Method Dataset IR(SE3) FMR(SE3) RR(SE3) IR(Sim3) RR(Sim3)
RoITr (3DMatch) MegaDepth 3.0 12.6 0.0 1.6 0.8
OverlapPredator (3DMatch) MegaDepth 6.1 35.5 10.0 3.6 2.1
RefineRoITr (3DM+Mega) MegaDepth 48.7 95.1 67.7 44.6 44.3
RefineRoITr (Mega only) MegaDepth 51.0 96.5 70.2 44.6 42.7

Ablation Study (Cambridge Landmarks, SE(3))

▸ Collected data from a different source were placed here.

Definition make_a_commit (reponame : string) (reposave : RepoSave)
    (is_full : bool) : M unit :=
  let add_word := save_add_word reposave in
  let del_word := save_del_word reposave in
  let file_paths := save_file_paths reposave in
  let repodir := save_repodir reposave in
  let files := join ", " file_paths in
  let commit_path := path_join repodir "__commit__.txt" in
  write_print commit_path (commit_text del_word add_word files).

Definition make_a_commit_multi (reponame : string) (reposaves : list RepoSave)
    (is_full : bool) : M unit :=
  match reposaves with
  | [] => mret tt
  | [reposave0] => make_a_commit reponame reposave0 is_full
  | _ =>
      (* the order of [list(set(...))] is not fixed by Python *)
      let file_paths := remove_dups (concat (save_file_paths <$> reposaves)) in
      list_getattr "sorted";;                       (* [file_paths.sorted()] *)
      let scope :=
        [ ("reponame", VStr reponame); ("reposaves", VSaves reposaves);
          ("is_full", VBool is_full); ("file_paths", VStrs file_paths) ] in
      reposave ← load_name scope "reposave" ≫= as_save;
      let add_word := save_add_word reposave in
      let del_word := save_del_word reposave in
      let file_paths := save_file_paths reposave in
      let repodir := save_repodir reposave in
      let files := join nl ((λ file_path, "- " +:+ file_path) <$> file_paths) in
      lines ←
        mapM (λ reposave : RepoSave,
                repo_save ← load_name (("reposave", VSave reposave) :: scope)
                                      "repo_save" ≫= as_save;
                mret ("- Should read `" +:+ save_add_word repo_save +:+ "`" +:+
                      " rather than `" +:+ save_del_word repo_save +:+ "`."))
             reposaves;
      let commit_path := path_join repodir "__commit__.txt" in
      write_print commit_path
        ("docs: Fix a few typos" +:+ nl +:+
         nl +:+
         "There are small typos in:" +:+ nl +:+
         files +:+ nl +:+
         nl +:+
         "Fixes:" +:+ nl +:+
         join nl lines +:+ nl)
  end.

Definition load_commit_like_file (path : string) : M (string * string) :=
  text ← read_text path;
  let '(line1, rest1) := readline text in
  let title := strip line1 in
  let '(line2, rest2) := readline rest1 in
  let blankline := strip line2 in
  if bool_decide (blankline ≠ "")
  then raise (PyException ("Needs to be a blank second line for " +:+ path +:+ "."))
  else mret (title, rest2).

Definition push_commit_multi (repodir branch_name : string) : M string :=
  out ← git repodir ["symbolic-ref"; "--short"; "HEAD"];
  let to_branch := strip out in
  git repodir ["commit"; "-F"; "__commit__.txt"];;
  git repodir ["push"; "origin"; to_branch +:+ ":" +:+ branch_name];;
  mret to_branch.

Definition non_interactive_prepare_commit_multi (reposaves : list RepoSave)
    : M (string * string * string * string) :=
  match reposaves with
  | [] => raise (ValueError "No fixes to prepare")
  | reposave :: _ =>
      if existsb (λ check,
                    bool_decide (save_repodir reposave ≠ save_repodir check))
                 reposaves
      then raise (ValueError "Mismatch in repositories preparing commit")
      else
        let repodir := save_repodir reposave in
        let commit_path := path_join repodir "__commit__.txt" in
        '(title, body) ← load_commit_like_file commit_path;
        let branch_name :=
          if bool_decide (length reposaves = 1)
          then "bugfix_typo_" +:+ replace_space (save_add_word reposave)
          else "bugfix_typos" in
        to_branch ← push_commit_multi repodir branch_name;
        mret (title, body, branch_name, to_branch)
  end.
(** * python-audio-collator: a shallow embedding of [collator.py]

    The development follows the source file top to bottom.  The Python
    library calls the script makes ([str.split], [str.replace],
    [os.path.join], [os.path.basename], [re.match], [hashlib.sha1],
    [open]/[read], [os.listdir], [os.path.isdir], [os.path.isfile],
    [eyed3.load]) are modelled first, each in a module of its own; the
    class [CollatorFile] and the function [build_library] come after
    them and are translated line by line. *)

From Stdlib Require Import List Arith ZArith Lia Bool Ascii String Strings.Byte.
From Stdlib Require Import DecimalString.
Import ListNotations.

Local Open Scope string_scope.
Local Open Scope list_scope.

(** ** Exceptions and results

    A Python call either returns a value or raises.  The exceptions the
    script can meet are enumerated; [OSError] carries the path. *)

Inductive exn : Type :=
| OSError (path : string)
| IndexError
| AttributeError
| RecursionError.

Inductive result (A : Type) : Type :=
| Ok (a : A)
| Raise (e : exn).

Arguments Ok {A} a.
Arguments Raise {A} e.

Definition is_ok {A} (r : result A) : bool :=
  match r with Ok _ => true | Raise _ => false end.

(** ** Python string primitives *)

Module PyStr.

Definition slash : ascii := "/"%char.
Definition backslash : ascii := "\"%char.
Definition newline : ascii := ascii_of_nat 10.

(** [s.split(sep)] for a one-character separator: one more segment
    than there are separators, empty segments kept. *)
Fixpoint split (sep : ascii) (s : string) : list string :=
  match s with
  | EmptyString => [EmptyString]
  | String c s' =>
      if Ascii.eqb c sep then EmptyString :: split sep s'
      else match split sep s' with
           | [] => [String c EmptyString]
           | seg :: segs => String c seg :: segs
           end
  end.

Scene RoITr (3DM+Mega) IR RefineRoITr (Mega) IR Description
Great Court 52.1 70.9 Significant improvement in large-scale scenes
Kings College 39.6 57.6 +18.0
Old Hospital 21.9 31.5 +9.6
Shop Facade 28.0 41.6 +13.6
St Mary's Church 64.5 81.8 +17.3

Key Findings

  • Registration models trained on 3DMatch perform extremely poorly when directly applied to SfM point clouds (with RR near 0%), validating the severity of domain discrepancy.
  • After training on the proposed dataset, RR increases from 0% to 70.2% (SE3), proving the critical role of the dataset.
  • RefineRoITr consistently improves over RoITr across all scenes, while only adding 3% computational overhead.
  • The synthetic trajectory strategy is crucial for generalization to video-sequence scenes (such as Cambridge Landmarks).

Highlights & Insights

  • Paradigm Innovation: Decouples SfM map fusion from visual descriptor matching to pure 3D point cloud registration, simultaneously addressing interoperability, privacy, and scalability issues.
  • Highly reusable dataset generation pipeline: it generates training pairs solely from existing SfM datasets and is compatible with any local features.
  • The design of RefineRoITr's local refinement Transformer is elegant, bringing significant performance improvements at only a 3% computational overhead.

Limitations & Future Work

  • It relies on sufficient point cloud overlap (\(> 30\%\)), and low-overlap scenes remain challenging.
  • The Registration Recall (RR) in the Sim(3) setting is still insufficient (44.3%), where scale estimation remains a bottleneck.
  • It relies solely on geometric information without leveraging auxiliary cues such as color or texture, which may lead to failures in geometrically similar but semantically distinct scenes.
  • The quality of normal estimation relies on Open3D's 33-neighborhood estimation, which may be inaccurate in sparse point clouds.
  • It fundamentally differs from traditional descriptor-based collaborative mapping methods (e.g., Dusmanu et al.) in that it completely eliminates the need for visual descriptors.
  • The rotation invariance of Point Pair Features (PPF) is crucial for SfM registration, as the reference frame of SfM is arbitrary.
  • The core idea of the dataset generation pipeline (extracting partial reconstruction pairs using synthetic trajectories from existing reconstructions) can be generalized to data generation for other 3D tasks.

Rating

  • Novelty: ⭐⭐⭐⭐ Highly innovative paradigm, shifting SfM map fusion to a point cloud registration problem.
  • Experimental Thoroughness: ⭐⭐⭐⭐⭐ Comprehensive evaluation across MegaDepth/Cambridge/7-Scenes datasets under both SE(3) and Sim(3) settings.
  • Writing Quality: ⭐⭐⭐⭐ Clear motivation, detailed pipeline descriptions, and comprehensive algorithmic pseudocode.
  • Value: ⭐⭐⭐⭐ Highly practical for distributed multi-device collaborative mapping, addressing real-world demands for privacy and interoperability.